Ich habe mit meinem Arbeitskollegen einen kleinen Disput darüber gehabt, wie Backing Beans idealerweise eingesetzt werden sollen.
Als Beispiel möchte ich mich gerne auf einen kleinen Bestellprozess beziehen.
Eine Website bestehe aus mehrere Webpages, die nacheinander aufgerufen werden, siehe Bild.

Ich habe mal gelesen, zu jeder Pages sollte jeweils eine Backing Bean eingesetzt werden, um nur die Daten zu validieren/konvertieren, die genau mit dieser Page zu tun haben.

Mein Arbeitskollege sagt aber, die Backing Bean soll für die ganze Website eingesetzt werden, um den Vorteil zu nutzen, dass nur dann die Daten zwischen den einzelnen Pages direkt ausgetauscht werden können.

Deshalb die Frage an die Java Gemeinde: welches Design ist besser?

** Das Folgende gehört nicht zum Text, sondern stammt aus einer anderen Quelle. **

Lemma rate_wf_insert h s :
  rate_wf h → sample_ok s → rate_wf (insert_sample h s).1.
Proof.
  intros Hwf Hs. destruct (insert_sample_cases h s) as [Ha| ->].
  2:{ apply rate_wf_cleared. apply Hs. }
  rewrite insert_sample_ok by done. simpl. destruct Ha as (Hid & Hep & Hlast).
  rewrite push_then_evict_keep_last by (apply Hwf || (unfold RATE_HISTORY_CAPACITY; lia)).
  split; simpl.
  - apply Hwf.
  - rewrite keep_last_length. lia.
  - eapply suffix_Forall; [apply keep_last_suffix|].
    apply Forall_app; split; [apply Hwf|by apply Forall_singleton].
  - eapply suffix_Forall; [apply keep_last_suffix|].
    apply Forall_app; split; [apply Hwf|by apply Forall_singleton].
  - eapply suffix_Forall; [apply keep_last_suffix|].
    apply Forall_app; split; [apply Hwf|by apply Forall_singleton].
  - eapply suffix_StronglySorted; [apply keep_last_suffix|].
    apply StronglySorted_snoc; [apply Hwf|].
    apply List.Forall_forall. intros x Hx.
    destruct (back (rh_samples h)) as [latest|] eqn:Hb.
    2:{ apply last_None in Hb. by rewrite Hb in Hx. }
    destruct (StronglySorted_back _ _ _ _ (rate_wf_sorted h Hwf) Hb Hx) as [->|[? ?]].
    + by apply Hlast.
    + destruct (Hlast _ eq_refl). split; [lia|by etrans].
Qed.

(** ** Operations as steps *)
Inductive rate_op : Type :=
| OpRecordSuccess (s : RateSample)
| OpTransientFailure (code : string)
| OpIdentityFailure (now : Z) (code : string)
| OpRateFailure (now : Z) (code : string)
| OpPause (now : Z) (code : string)
| OpValidateCurrent (s : RateSample)
| OpClearAt (epoch : Z).
(* ===== verification/Baseline.v ===== *)
(** Dynamic baselines of [l2-loop-core] ([baseline.rs]): sixteen bounded
    series (two hooks, eight subjects) learning the ready ten-second window,
    the upper-median / MAD thresholds, and the report and summary contracts. *)
From S2P Require Import Prelude Domain Observation Rate.

Definition BASELINE_SOURCE_WINDOW_MS : Z := 10000.
Definition BASELINE_CAPACITY : nat := 300.
Definition BASELINE_MINIMUM_SAMPLES : nat := 60.
Definition BASELINE_PACKET_NOISE_FLOOR_PPS : Z := 10.
Definition BASELINE_BYTE_NOISE_FLOOR_BPS : Z := 16384.
Definition BASELINE_SUBJECTS_PER_HOOK : nat := 8.
Definition BASELINE_SUBJECT_COUNT : nat := 16.
Definition BASELINE_METRIC_COUNT : nat := 32.

Inductive BaselineState : Type :=
| BaselineLearning | WithinBaseline | BaselineElevated | BaselineUnavailable.

#[export] Instance BaselineState_eq_dec : EqDecision BaselineState.
Proof. solve_decision. Defined.

Inductive BaselineMetric : Type := MetricPackets | MetricBytes.

Inductive BaselineSubject : Type :=
| SubjectTotal
| SubjectTrafficClass (traffic_class : TrafficClass)
| SubjectParseErrors.

#[export] Instance BaselineSubject_eq_dec : EqDecision BaselineSubject.
Proof. solve_decision. Defined.

Record BaselineMetricReport : Type := mkBaselineMetricReport {
  bm_current : option Z;
  bm_median : option Z;
  bm_mad : option Z;
  bm_threshold : option Z;
  bm_ratio_milli : option Z;
  bm_elevated : option bool;
}.

Definition metric_absent : BaselineMetricReport :=
  mkBaselineMetricReport None None None None None None.
Definition metric_learning (current : Z) : BaselineMetricReport :=
  mkBaselineMetricReport (Some current) None None None None None.
Definition accumulate_relation (self : FingerprintReport) (relation : Relation)
    : result DomainError FingerprintReport :=
  repeated ←
    (if side_repeats (rl_ingress relation) || side_repeats (rl_egress relation)
     then increment (fr_repeated_relation_count self)
     else Ok (fr_repeated_relation_count self));
  match rl_ingress relation, rl_egress relation with
  | Some _, None =>
      n ← increment (fr_ingress_only_relation_count self);
      Ok (with_counts self n (fr_egress_only_relation_count self)
        (fr_correlated_relation_count self) (fr_ingress_first_relation_count self)
        (fr_egress_first_relation_count self) (fr_simultaneous_relation_count self) repeated
        (fr_maximum_packet_ratio_milli self) (fr_maximum_byte_ratio_milli self))
  | None, Some _ =>
      n ← increment (fr_egress_only_relation_count self);
      Ok (with_counts self (fr_ingress_only_relation_count self) n
        (fr_correlated_relation_count self) (fr_ingress_first_relation_count self)
        (fr_egress_first_relation_count self) (fr_simultaneous_relation_count self) repeated
        (fr_maximum_packet_ratio_milli self) (fr_maximum_byte_ratio_milli self))
  | Some ingress, Some egress =>
      correlated ← increment (fr_correlated_relation_count self);
      firsts ←
        match sd_first_seen_ns ingress ?= sd_first_seen_ns egress with
        | Lt =>
            n ← increment (fr_ingress_first_relation_count self);
            Ok (n, fr_egress_first_relation_count self, fr_simultaneous_relation_count self)
        | Gt =>
            n ← increment (fr_egress_first_relation_count self);
            Ok (fr_ingress_first_relation_count self, n, fr_simultaneous_relation_count self)
        | Eq =>
            n ← increment (fr_simultaneous_relation_count self);
            Ok (fr_ingress_first_relation_count self, fr_egress_first_relation_count self, n)
        end;
      Ok (with_counts self (fr_ingress_only_relation_count self)
        (fr_egress_only_relation_count self) correlated firsts.1.1 firsts.1.2 firsts.2 repeated
        (maximize_ratio (fr_maximum_packet_ratio_milli self)
          (fc_packets (sd_counters ingress)) (fc_packets (sd_counters egress)))
        (maximize_ratio (fr_maximum_byte_ratio_milli self)
          (fc_bytes (sd_counters ingress)) (fc_bytes (sd_counters egress))))
  | None, None => Err (InvalidObservation "fingerprint relation has no evidence")
  end.

(** The variables of the ingestion loop of [build]. *)
Record BuildState : Type := mkBuildState {
  bd_ingress : FingerprintCounters;
  bd_egress : FingerprintCounters;
  bd_groups : gmap RelationKey Relation;
  bd_exact : gset ExactKey;
}.

Definition BuildState_new : BuildState :=
  mkBuildState FingerprintCounters_default FingerprintCounters_default ∅ ∅.

(** [groups.entry(key).or_default()]. *)
Definition entry_or_default (groups : gmap RelationKey Relation) (k : RelationKey) : Relation :=
  default Relation_default (groups !! k).

(** The message of the [unreachable!] arm; [ingest_never_unreachable] shows
    that it is never returned. *)
Definition UNREACHABLE_DIRECTION : string := "unreachable: direction was validated".
(* ===== verification/Ebpf.v ===== *)
(** The packet programs of [l2-loop-ebpf] ([programs.rs], [maps.rs]): the
    bounds-checked packet prefixes, the fixed-offset hash and metadata parser,
    and the accounting of one packet in the eBPF maps.

    Packet memory is a function from addresses to bytes.  A program run is a
    function from the maps to the maps; the maps are the ones a program sees on
    its CPU.  [None] is a panic, which the programs compile to undefined
    behaviour. *)
From S2P Require Import Prelude Domain Packet FrameHash Fingerprint.

Definition BPF_NOEXIST : Z := 1.
(** [xdp_action::XDP_PASS] and [TC_ACT_OK], the kernel's pass verdicts. *)
Definition XDP_PASS : Z := 2.
Definition TC_ACT_OK : Z := 0.

(** ** Maps *)
Record BpfMaps : Type := mkBpfMaps {
  bm_iface_config : gmap Z InterfaceConfig;
  bm_hook_stats : gmap StatsKey CounterValue;
  bm_fingerprints : gmap FingerprintKey FingerprintValue;
}.

Definition increment_counter (counter : CounterValue) (bytes : Z) : CounterValue :=
  mkCounterValue (wrapping_add_u64 (cv_packets counter) 1)
    (wrapping_add_u64 (cv_bytes counter) bytes).

Definition increment_existing (m : BpfMaps) (key : StatsKey) (bytes : Z) : BpfMaps :=
  match bm_hook_stats m !! key with
  | Some counter =>
      mkBpfMaps (bm_iface_config m)
        (<[key := increment_counter counter bytes]> (bm_hook_stats m)) (bm_fingerprints m)
  | None => m
  end.

(** ** Fixed-offset parsing of the first 60 bytes

    The offsets are constants below the array length, so indexing is total. *)
Definition fixed_fingerprint_hash (frame_len : Z) (frame : list Z) : Z :=
  foldl (λ hash offset, fingerprint_hash_step hash (frame !!! offset))
    (fingerprint_hash_init frame_len) (seq 0 FINGERPRINT_PREFIX_LEN).

Definition fixed_ipv4_subtype_untagged (frame : list Z) : Z :=
  match Z.land (frame !!! 14%nat) 0x0f with
  | 5 => frame !!! 34%nat
  | 6 => frame !!! 38%nat
  | 7 => frame !!! 42%nat
  | 8 => frame !!! 46%nat
  | 9 => frame !!! 50%nat
  | 10 => frame !!! 54%nat
  | 11 => frame !!! 58%nat
  | _ => 0
  end.

Definition fixed_ipv4_subtype_tagged (frame : list Z) : Z :=
  match Z.land (frame !!! 18%nat) 0x0f with
  | 5 => frame !!! 38%nat
  | 6 => frame !!! 42%nat
  | 7 => frame !!! 46%nat
  | 8 => frame !!! 50%nat
  | 9 => frame !!! 54%nat
  | 10 => frame !!! 58%nat
  | _ => 0
  end.

Definition fixed_protocol_subtype_untagged (frame : list Z) (ether_type : Z) : Z * Z :=
  if ether_type =? 0x0800 then
    let first := frame !!! 14%nat in
    let protocol := frame !!! 23%nat in
    if negb (Z.shiftr first 4 =? 4) || (Z.land first 0x0f <? 5) then (0, 0)
    else (protocol, if protocol =? 1 then fixed_ipv4_subtype_untagged frame else 0)
  else if ether_type =? 0x86dd then
    let protocol := frame !!! 20%nat in
    if negb (Z.shiftr (frame !!! 14%nat) 4 =? 6) then (0, 0)
    else (protocol, if protocol =? 58 then frame !!! 54%nat else 0)
  else if ether_type =? 0x0806 then
    let opcode := u16_from_be (frame !!! 20%nat) (frame !!! 21%nat) in
    (0, if opcode <=? U8_MAX then as_u8 opcode else 0)
  else (0, 0).

Definition fixed_protocol_subtype_tagged (frame : list Z) (ether_type : Z) : Z * Z :=
  if ether_type =? 0x0800 then
    let first := frame !!! 18%nat in
    let protocol := frame !!! 27%nat in
    if negb (Z.shiftr first 4 =? 4) || (Z.land first 0x0f <? 5) then (0, 0)
    else (protocol, if protocol =? 1 then fixed_ipv4_subtype_tagged frame else 0)
  else if ether_type =? 0x86dd then
    let protocol := frame !!! 24%nat in
    if negb (Z.shiftr (frame !!! 18%nat) 4 =? 6) then (0, 0)
    else (protocol, if protocol =? 58 then frame !!! 58%nat else 0)
  else if ether_type =? 0x0806 then
    let opcode := u16_from_be (frame !!! 24%nat) (frame !!! 25%nat) in
    (0, if opcode <=? U8_MAX then as_u8 opcode else 0)
  else (0, 0).

Definition fixed_fingerprint_metadata (frame : list Z) : FingerprintMetadata :=
  let destination_mac : mac :=
    [# frame !!! 0%nat; frame !!! 1%nat; frame !!! 2%nat; frame !!! 3%nat; frame !!! 4%nat;
       frame !!! 5%nat] in
  let source_mac : mac :=
    [# frame !!! 6%nat; frame !!! 7%nat; frame !!! 8%nat; frame !!! 9%nat; frame !!! 10%nat;
       frame !!! 11%nat] in
  let outer_ether_type := u16_from_be (frame !!! 12%nat) (frame !!! 13%nat) in
  let '(ether_type, outer_vlan_id, vlan_depth) :=
    if (outer_ether_type =? 0x8100) || (outer_ether_type =? 0x88a8) then
      let inner := u16_from_be (frame !!! 16%nat) (frame !!! 17%nat) in
      (inner, Z.land (u16_from_be (frame !!! 14%nat) (frame !!! 15%nat)) 0x0fff,
       if (inner =? 0x8100) || (inner =? 0x88a8) then 2 else 1)
    else (outer_ether_type, NO_VLAN, 0) in
  let '(protocol, subtype) :=
    if vlan_depth =? 2 then (0, 0)
    else if vlan_depth =? 1 then fixed_protocol_subtype_tagged frame ether_type
    else fixed_protocol_subtype_untagged frame ether_type in
  mkFingerprintMetadata source_mac destination_mac outer_vlan_id ether_type vlan_depth
    protocol subtype.

(** ** The programs

    [mem] is packet memory; [lru_insert] is the kernel's insertion into the LRU
    fingerprint map under [BPF_NOEXIST]. *)
Section programs.
Context (mem : Z → Z).
Context (lru_insert : gmap FingerprintKey FingerprintValue → FingerprintKey → FingerprintValue
                      → gmap FingerprintKey FingerprintValue).

Definition read_bytes (data : Z) (n : nat) : list Z := (λ i, mem (data + i)) <$> seqZ 0 (Z.of_nat n).

(** [packet_prefix]: the first [n] bytes, when they lie before [data_end]. *)
Definition packet_prefix (n : nat) (data data_end : Z) : option (list Z) :=
  if data_end <? data + Z.of_nat n then None else Some (read_bytes data n).
(* ===== verification/Preflight.v ===== *)
(** Preflight reports of [l2-loop-core] ([preflight.rs]): what the inspectors
    found out about an interface, the kernel and the eBPF objects on it, and the
    decision the report derives from its findings. *)
From S2P Require Import Prelude Domain.

Definition PF_MEMLOCK_TOO_LOW : string := "PF_MEMLOCK_TOO_LOW".
Definition PF_LIVE_INTERFACE : string := "PF_LIVE_INTERFACE".
Definition PF_OWNERSHIP_MISMATCH : string := "PF_OWNERSHIP_MISMATCH".

Inductive PreflightDecision : Type := PreflightReady | ReadyWithWarnings | Blocked.

(** In declaration order, which is the derived order. *)
Inductive FindingSeverity : Type := Blocker | Warning | Information.

#[export] Instance PreflightDecision_eq_dec : EqDecision PreflightDecision.
Proof. solve_decision. Defined.
#[export] Instance FindingSeverity_eq_dec : EqDecision FindingSeverity.
Proof. solve_decision. Defined.

Record PreflightFinding : Type := mkPreflightFinding {
  pf_code : string;
  pf_severity : FindingSeverity;
  pf_message : string;
}.

Inductive InterfaceKind : Type :=
| Physical | Bond | Veth | Bridge | OvsInternal | Tap | UnsupportedKind.

#[export] Instance InterfaceKind_eq_dec : EqDecision InterfaceKind.
Proof. solve_decision. Defined.

Inductive BondMode : Type := ActiveBackup | UnsupportedMode.

Record InterfaceRef : Type := mkInterfaceRef {
  ir_name : InterfaceName;
  ir_ifindex : Z;
}.

Record BondInspection : Type := mkBondInspection {
  bi_mode : BondMode;
  bi_slaves : list InterfaceRef;
  bi_active_slave : option InterfaceRef;
}.

Record AttachmentTarget : Type := mkAttachmentTarget {
  at_interface : InterfaceRef;
  at_role : HookRole;
}.

Record InterfaceInspection : Type := mkInterfaceInspection {
  ii_requested : InterfaceRef;
  ii_kind : InterfaceKind;
  ii_admin_up : bool;
  ii_oper_up : bool;
  ii_master : option InterfaceRef;
  ii_bond : option BondInspection;
  ii_proposed_targets : list AttachmentTarget;
  ii_isolated : bool;
  ii_live_shared : bool;
}.

Inductive AttachmentState : Type :=
| AttachmentEmpty
| AttachmentOwned (program_id : Z)
| AttachmentOccupied (program_id : Z)
| AttachmentUnknown.

Inductive PinRootState : Type := PinRootAbsent | PinRootEmpty | PinRootOwned | PinRootForeign.

Record TcAttachment : Type := mkTcAttachment {
  ta_direction : Direction;
  ta_priority : Z;
  ta_handle : Z;
  ta_program_id : Z;
}.

Record MemlockInspection : Type := mkMemlockInspection {
  mi_soft_bytes : option Z;
  mi_hard_bytes : option Z;
  mi_required_bytes : Z;
  mi_can_raise : bool;
}.

Record KernelInspection : Type := mkKernelInspection {
  ki_architecture : string;
  ki_release : string;
  ki_bpf_syscall : bool;
  ki_bpf_jit : bool;
  ki_btf_readable : bool;
  ki_tc_clsact : bool;
}.

Record BpfInspection : Type := mkBpfInspection {
  bp_bpffs_mounted : bool;
  bp_relevant_objects_enumerable : bool;
  bp_pin_root : PinRootState;
  bp_xdp_native : AttachmentState;
  bp_xdp_generic : AttachmentState;
  bp_tc_ingress : list TcAttachment;
  bp_tc_egress : list TcAttachment;
  bp_memlock : MemlockInspection;
}.

Record PreflightReport : Type := mkPreflightReport {
  pr_decision : PreflightDecision;
  pr_interface : InterfaceInspection;
  pr_kernel : KernelInspection;
  pr_bpf : BpfInspection;
  pr_findings : list PreflightFinding;
}.

(** ** Building a report *)
Definition severity_index (s : FindingSeverity) : Z :=
  match s with Blocker => 0 | Warning => 1 | Information => 2 end.

(** [left.severity.cmp(&right.severity).then_with(|| left.code.cmp(&right.code))]. *)
Definition finding_cmp (left right : PreflightFinding) : comparison :=
  match severity_index (pf_severity left) ?= severity_index (pf_severity right) with
  | Eq => String.compare (pf_code left) (pf_code right)
  | order => order
  end.

Definition PreflightReport_new (interface : InterfaceInspection) (kernel : KernelInspection)
    (bpf : BpfInspection) (findings : list PreflightFinding) : PreflightReport :=
  let findings := sort_by finding_cmp findings in
  let decision :=
    if existsb (λ finding, bool_decide (pf_severity finding = Blocker)) findings then Blocked
    else if existsb (λ finding, bool_decide (pf_severity finding = Warning)) findings
    then ReadyWithWarnings
    else PreflightReady in
  mkPreflightReport decision interface kernel bpf findings.

(** ** The order of the findings *)
Lemma finding_cmp_antisym x y : finding_cmp y x = CompOpp (finding_cmp x y).
Proof.
  unfold finding_cmp. rewrite (Z.compare_antisym (severity_index (pf_severity x))).
  destruct (_ ?= _); cbn; [apply String.compare_antisym|done..].
Qed.

(** A report keeps exactly the findings it is given, ordered by severity
    and code, and its decision is blocked exactly when a finding is a blocker,
    and ready exactly when every finding is informational. *)
Theorem preflight_report_correct interface kernel bpf findings :
  let r := PreflightReport_new interface kernel bpf findings in
  pr_findings r ≡ₚ findings ∧ Sorted (cmp_le finding_cmp) (pr_findings r) ∧
  (pr_decision r = Blocked ↔ ∃ f, f ∈ findings ∧ pf_severity f = Blocker) ∧
  (pr_decision r = PreflightReady ↔ Forall (λ f, pf_severity f = Information) findings).
Proof.
  intros r. assert (∀ s, existsb (λ f, bool_decide (pf_severity f = s)) (sort_by finding_cmp findings) = true
    ↔ ∃ f, f ∈ findings ∧ pf_severity f = s) as Hex.
  { intros s. rewrite existsb_exists. setoid_rewrite <-list_elem_of_In.
    setoid_rewrite bool_decide_eq_true. by setoid_rewrite sort_by_Permutation. }
  split; [apply sort_by_Permutation|]. split; [apply sort_by_sorted, finding_cmp_antisym|].
  unfold r, PreflightReport_new. cbn [pr_decision].
  rewrite Forall_forall. pose proof (Hex Blocker) as Hb. pose proof (Hex Warning) as Hw.
  destruct (existsb (λ f, bool_decide (pf_severity f = Blocker)) _);
    [|destruct (existsb (λ f, bool_decide (pf_severity f = Warning)) _)].
  - destruct Hb as [Hb _]. specialize (Hb eq_refl). split; [done|]. split; [done|].
    intros Hi. destruct Hb as (f & Hf & Hs). rewrite (Hi f Hf) in Hs. done.
  - destruct Hw as [Hw _]. specialize (Hw eq_refl). split; [split; [done|intros H; by apply Hb in H]|].
    split; [done|]. intros Hi. destruct Hw as (f & Hf & Hs). rewrite (Hi f Hf) in Hs. done.
  - split; [split; [done|intros H; by apply Hb in H]|]. split; [|done]. intros _ f Hf.
    destruct (pf_severity f) eqn:Hs; [|..|done].
    + assert (false = true) by (apply Hb; eauto). done.
    + assert (false = true) by (apply Hw; eauto). done.
Qed.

Business Logik direkt in die Backing Bean und jede Page an die gleiche Bean ankoppeln,
oder Backing Beans nur als Event Listener/Validatoren einbinden und Daten an die richtige Business Logik weiter geben?

THX 4 Answer!


----------



## MrWhite (11. Nov 2009)

Also ich würde da im Sinne von SEAM sagen: Eine Backing-Bean pro Prozess/Conversation, es sei denn die Aktionen sind nicht statusbehaftet! Eine Bean für eine gesamte Website ist doch so ne Art GodClass-
Antipattern. Für jede Page eine eigene Bean aufzumachen ist aber auch nicht der Königsweg.


----------



## romzac (11. Nov 2009)

Okay, eine Backing Bean pro Prozess scheint mir dann so ein Mittelding aus Bean / vs. Bean / Page zu sein.
Weil eine Site kann ja mehrere prozesse abwickeln, die wiederum aus mehreren Pages bestehen können.
Kurioserweise finde ich dzau auf Anhieb aber auch keine definitive Aussage in der JSF Doku - oder ich übersehe sie, je nachdem ... 

THX.


----------



## JanHH (19. Nov 2009)

Habe die Erfahrung gemacht, dass man beim entwickeln mit seam andere Wege geht als ohne. Ohne seam neigt man eher dazu, zu jeder JSP-Seite 1:1 eine Backing-Bean zu haben, und wo man dann die Applikationslogik und den Austausch der Daten zwischen mehreren Seiten lässt.. löst genau die Fragen aus, die zur Entwicklung von seam geführt haben. Mittlerweile ergibt es sich quasi automatisch, dass die session-beans (die ja in etwa sowas wie backing beans sind) eher den model-beans (bzw. den entities) zugeordnet sind. Ohne seam ist das eigentlich alles ziemlich krampfig, mit wird es recht flüssig und elegant.


----------